4.4. Limitations of the Study

Although this paper demonstrated the effectiveness of exploitation of sparsity in feature space to improve the performance of the machine learning models, the main limitation is lower sensitivity rate. This is due to the low representation of the patient class in the dataset. The main limitation of the hepatitis disease dataset is its imbalanced nature. The dataset has uneven class distribution, i.e., out of 155 samples, 123 samples belong to the healthy class, and 32 samples belong to the patient class. Recent research pointed out that machine learning models trained under such imbalanced classes show biased performance against the minority class (i.e., the models show very poor performance on the minority class) [40]. On the other hand, the models are biased towards the majority class, i.e., the models will show very good performance on the majority class. In case of the hepatitis disease dataset, the minority class is the patient class, and the majority class is the healthy class. From the results, it can be seen that the majority class has 100% detection accuracy (i.e. 100% specificity) while the minority class has poor detection accuracy, i.e., 44%. In future studies, we need to collect balance datasets, i.e., having the same representation for both the classes. Machine learning models trained under such balanced scenario are supposed to show better sensitivity. Moreover, the exhaustive search method for hyperparameters optimization is time-consuming. In future, application of metaheuristic algorithms [41, 42] should be explored.

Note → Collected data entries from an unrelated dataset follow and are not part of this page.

Lemma loop_run_compressed (high_quality : bool) (total_pages n : nat)
    (pages writer added : list page) :
  Forall2 (fun p p' =>
             compress_content_streams (quality_level high_quality) p
             = Return p') pages added ->
  exists evs,
    loop_run high_quality total_pages n pages writer evs
      (Return (writer ++ added)).
Proof.
  intros Hall.
  destruct (loop_run_exists high_quality total_pages n pages writer)
    as (evs & r & Hrun).
  destruct (loop_run_compressible _ _ _ _ _ _ _ Hrun
              (Forall2_compressed_compressible _ _ _ Hall)) as [writer' ->].
  destruct (loop_run_return _ _ _ _ _ _ _ Hrun writer' eq_refl)
    as (added' & -> & _ & _ & Hall').
  rewrite (Forall2_compressed_unique _ _ _ _ Hall Hall').
  by exists evs.
Qed.


(** Takes a run of [compress_pdf] apart, as in the proofs of the claims. *)
Ltac outcome_cases input_file output_file high_quality w :=
  rewrite ?(compress_pdf_run input_file output_file high_quality w) in *;
  let Hrun := fresh "Hrun" in
  pose proof (compress_pdf_try_run input_file output_file
                (default true high_quality) w) as Hrun;
  destruct (compress_pdf_try input_file output_file
              (default true high_quality) w) as [? ?];
  cbn [fst snd] in Hrun;
  inversion Hrun; subst; clear Hrun; cbn [fst snd fs log clock] in *.

(** *** Progress lines *)

Lemma printed_app (evs1 evs2 : list event) :
  printed (evs1 ++ evs2) = printed evs1 ++ printed evs2.
Proof. apply omap_app. Qed.

(** The loop prints one line per page it has added, numbered from the
    page number it starts at. *)
Lemma loop_run_printed (high_quality : bool) (total_pages n : nat)
    (pages writer : list page) (evs : list event) (r : result (list page)) :
  loop_run high_quality total_pages n pages writer evs r ->
  printed evs = progress_lines n (length (added_pages evs)) total_pages.
Proof.
  induction 1 as [n writer|n p rest writer e Hp
                 |n p p' rest writer evs r Hp Hrun IH]; [done|done|].
  change (printed (EvCompress (quality_level high_quality) p
                     :: EvAddPage p'
                     :: EvPrint (MsgCompressedPage n total_pages) :: evs))
    with (MsgCompressedPage n total_pages :: printed evs).
  change (added_pages (EvCompress (quality_level high_quality) p
                         :: EvAddPage p'
                         :: EvPrint (MsgCompressedPage n total_pages) :: evs))
    with (p' :: added_pages evs).
  by rewrite IH.
Qed.

(** X1: on a valid document of N pages the driver prints "Processing N
    pages...", then "Compressed page k/N" for k = 1, 2, ..., N in this
    order (numbered from 1, one line per page), then "Saving compressed
    file...", and only then whatever follows. *)
Theorem compress_pdf_progress_lines input_file output_file
    (high_quality : option bool) w (content : list byte)
    (pages : list page) :
  fs w !! resolve input_file = Some content ->
  open_rb_error input_file = None ->
  PdfReader_read content = Return pages ->
  Forall (compressible (default true high_quality)) pages ->
  exists evs rest,
    log (compress_pdf input_file output_file high_quality w).2
    = log w ++ evs
    /\ printed evs
       = MsgProcessing (length pages)
           :: progress_lines 1 (length pages) (length pages)
           ++ MsgSaving :: rest.
Proof.
  intros Hin Hrb Hread Hvalid.
  outcome_cases input_file output_file high_quality w.
  1-3: congruence || (match goal with H : is_Some _ |- _ => destruct H end;
                      congruence).
  all: assert (content0 = content) as -> by congruence;
       assert (pages0 = pages) as -> by congruence.
  { match goal with
    | Hloop : loop_run _ _ _ _ _ _ (Raise _) |- _ =>
        destruct (loop_run_compressible _ _ _ _ _ _ _ Hloop Hvalid)
    end. discriminate. }
  all: match goal with
       | Hloop : loop_run _ _ _ _ _ _ (Return _) |- _ =>
           pose proof (loop_run_printed _ _ _ _ _ _ _ Hloop) as Hprinted;
           destruct (loop_run_document _ _ _ _ _ _ Hloop)
             as (Hadded & _ & Hall);
           rewrite Hadded, <- (Forall2_length _ _ _ Hall) in Hprinted
       end.
  all: rewrite <- ?app_assoc; eexists _, _; split; [reflexivity|].
  all: rewrite !printed_app, Hprinted; cbn; reflexivity.
Qed.

(** *** Failures after the document was opened *)

Lemma loop_run_first_failure (high_quality : bool) (total_pages : nat)
    (before added : list page) (p : page) (rest : list page) (e : exn) :
  Forall2 (fun p p' =>
             compress_content_streams (quality_level high_quality) p
             = Return p') before added ->
  compress_content_streams (quality_level high_quality) p = Raise e ->
  forall (n : nat) (writer : list page),
  exists evs,
    loop_run high_quality total_pages n (before ++ p :: rest) writer evs
      (Raise e)
    /\ compress_calls evs
       = pair (quality_level high_quality) <$> (before ++ [p])
    /\ added_pages evs = added.
Proof.
  intros Hall Hp.
  induction Hall as [|q q' before added Hq _ IH]; intros n writer.
  - eexists. split; [by apply loop_raise|done].
  - destruct (IH (S n) (writer ++ [q'])) as (evs & Hrun & Hcalls & Hadded).
    eexists. split; [by eapply loop_next|].
    split.
    + change (compress_calls
                (EvCompress (quality_level high_quality) q :: EvAddPage q'
                   :: EvPrint (MsgCompressedPage n total_pages) :: evs))
        with ((quality_level high_quality, q) :: compress_calls evs).
      by rewrite Hcalls.
    + change (added_pages
                (EvCompress (quality_level high_quality) q :: EvAddPage q'
                   :: EvPrint (MsgCompressedPage n total_pages) :: evs))
        with (q' :: added_pages evs).
      by rewrite Hadded.
Qed.

(** X2: the loop stops at the first page whose compression raises.  When
    the pages before page [p] compress and [p] raises [e], the call raises
    [e]: the pages up to and including [p] were passed to
    [compress_content_streams], once each and in order, the pages after [p]
    never were, the pages before [p] were added to the writer, and no file
    was opened for writing or written (the filesystem is unchanged). *)
Theorem compress_pdf_stops_at_first_failure input_file output_file
    (high_quality : option bool) w (content : list byte)
    (before added : list page) (p : page) (rest : list page) (e : exn) :
  fs w !! resolve input_file = Some content ->
  open_rb_error input_file = None ->
  PdfReader_read content = Return (before ++ p :: rest) ->
  Forall2 (fun p p' =>
             compress_content_streams
               (quality_level (default true high_quality)) p = Return p')
          before added ->
  compress_content_streams (quality_level (default true high_quality)) p
  = Raise e ->
  exists evs,
    compress_pdf input_file output_file high_quality w
    = (Raise e,
       World (fs w) (log w ++ evs ++ [EvPrint (diagnostic e)]) (S (clock w)))
    /\ compress_calls evs
       = pair (quality_level (default true high_quality)) <$> (before ++ [p])
    /\ added_pages evs = added
    /\ Forall (fun ev => writes_file ev = false) evs.
Proof.
  intros Hin Hrb Hread Hall Hp.
  destruct (loop_run_first_failure _ (length (before ++ p :: rest))
              _ _ _ rest _ Hall Hp 1%nat [])
    as (evs & Hrun & Hcalls & Hadded).
  exists (opening_events input_file (before ++ p :: rest) ++ evs).
  split_and!.
  - rewrite (try_run_raise _ _ _ _ _ _
               (run_page_failed _ _ _ _ _ _ _ _ Hin Hrb Hread Hrun)).
    cbn [fs log clock]. by rewrite <- !app_assoc.
  - by rewrite compress_calls_app.
  - by rewrite added_pages_app.
  - apply Forall_app. split; [by repeat constructor|].
    by eapply loop_run_not_written.
Qed.

(** X3: when every page compressed but [output_file] cannot be opened for
    writing, the call raises what [open] raised: the whole document was
    built (every compressed page added), [writer.write] is never called and
    the filesystem is unchanged, so an output file that exists keeps its
    content and one that does not is not created. *)
Theorem compress_pdf_output_open_failure input_file output_file
    (high_quality : option bool) w (content : list byte)
    (pages added : list page) (e : exn) :
  fs w !! resolve input_file = Some content ->
  open_rb_error input_file = None ->
  PdfReader_read content = Return pages ->
  Forall2 (fun p p' =>
             compress_content_streams
               (quality_level (default true high_quality)) p = Return p')
          pages added ->
  open_wb_error output_file = Some e ->
  exists evs,
    compress_pdf input_file output_file high_quality w
    = (Raise e,
       World (fs w)
             (log w ++ evs ++ [EvOpenWrite output_file;
                               EvPrint (diagnostic e)])
             (S (clock w)))
    /\ added_pages evs = added
    /\ Forall (fun ev => writes_file ev = false) evs.
Proof.
  intros Hin Hrb Hread Hall Hwb.
  destruct (loop_run_compressed _ (length pages) 1 _ [] _ Hall)
    as (evs & Hrun).
  rewrite app_nil_l in Hrun.
  destruct (loop_run_document _ _ _ _ _ _ Hrun) as (Hadded & _ & _).
  exists (opening_events input_file pages ++ evs ++ [EvPrint MsgSaving]).
  split_and!.
  - rewrite (try_run_raise _ _ _ _ _ _
               (run_create_failed _ _ _ _ _ _ _ _ _ Hin Hrb Hread Hrun Hwb)).
    cbn [fs log clock]. by rewrite <- !app_assoc.
  - rewrite !added_pages_app, Hadded. cbn. by rewrite app_nil_r.
  - rewrite !Forall_app. split_and!; [by repeat constructor| |by repeat constructor].
    by eapply loop_run_not_written.
Qed.

(** X4: when [writer.write] raises after producing some bytes, the call
    raises the same exception and leaves at [output_file] exactly the bytes
    produced so far: the previous content is gone and is not restored, the
    partial file is not removed, and the sizes are never asked for. *)
Theorem compress_pdf_write_failure input_file output_file
    (high_quality : option bool) w (content : list byte)
    (pages added : list page) (e : exn) :
  fs w !! resolve input_file = Some content ->
  open_rb_error input_file = None ->
  PdfReader_read content = Return pages ->
  Forall2 (fun p p' =>
             compress_content_streams
               (quality_level (default true high_quality)) p = Return p')
          pages added ->
  open_wb_error output_file = None ->
  (PdfWriter_write added).2 = Some e ->
  exists evs,
    compress_pdf input_file output_file high_quality w
    = (Raise e,
       World (<[resolve output_file := (PdfWriter_write added).1]> (fs w))
             (log w ++ evs ++ [EvPrint (diagnostic e)])
             (S (clock w)))
    /\ Forall (fun ev => measures_file ev = false) evs.
Proof.
  intros Hin Hrb Hread Hall Hwb Hwrite.
  destruct (loop_run_compressed _ (length pages) 1 _ [] _ Hall)
    as (evs & Hrun).
  rewrite app_nil_l in Hrun.
  exists (opening_events input_file pages ++ evs
            ++ [EvPrint MsgSaving; EvOpenWrite output_file;
                EvWrite output_file added]).
  split.
  - rewrite (try_run_raise _ _ _ _ _ _
               (run_write_failed _ _ _ _ _ _ _ _ _
                  Hin Hrb Hread Hrun Hwb Hwrite)).
    cbn [fs log clock]. by rewrite <- !app_assoc.
  - rewrite !Forall_app. split_and!; [by repeat constructor| |by repeat constructor].
    by eapply loop_run_not_measured.
Qed.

5. Conclusion and Future Work

This work developed an automatic hepatitis disease detection system by using machine learning methods. The AdaBoost model was developed for the hepatitis disease prediction. To improve the classification strength of the AdaBoost model, sparsity in the linear SVM model was exploited. The SVM model eliminated redundant or irrelevant features and thus improved the prediction accuracy of the AdaBoost model. It was also shown that the proposed sparse linear SVM also proves helpful in decreasing the time complexity of the AdaBoost model. Moreover, as evident by the simulation results, our proposed method surpassed many previously published methods in terms of hepatitis disease prediction accuracy. Given the experimental quantitative figures and results, it can thus be safely concluded that the proposed methodology can also be exploited to improve performance of other machine learning models and thus can help to make quality decisions in various other disease detection problems as well.

As discussed above, although the proposed method can be used as a tool to improve the performance of machine learning models, the obtained accuracy still needs considerable amount of improvement. Thus, in future studies, more robust cascaded models should be developed by using deep learning approaches for classification. Additionally, the low rate of sensitivity that is caused by lower class representation of the patient class in the dataset is also a limitation of the study that should be considered as an open challenge for the future work. In future studies, extended hepatitis disease datasets should be collected that will have balanced class distribution.

Data Availability

All the data used in this study are available at the UCI Machine Learning Repository.

Conflicts of Interest

The authors declare that they have no conflicts of interest.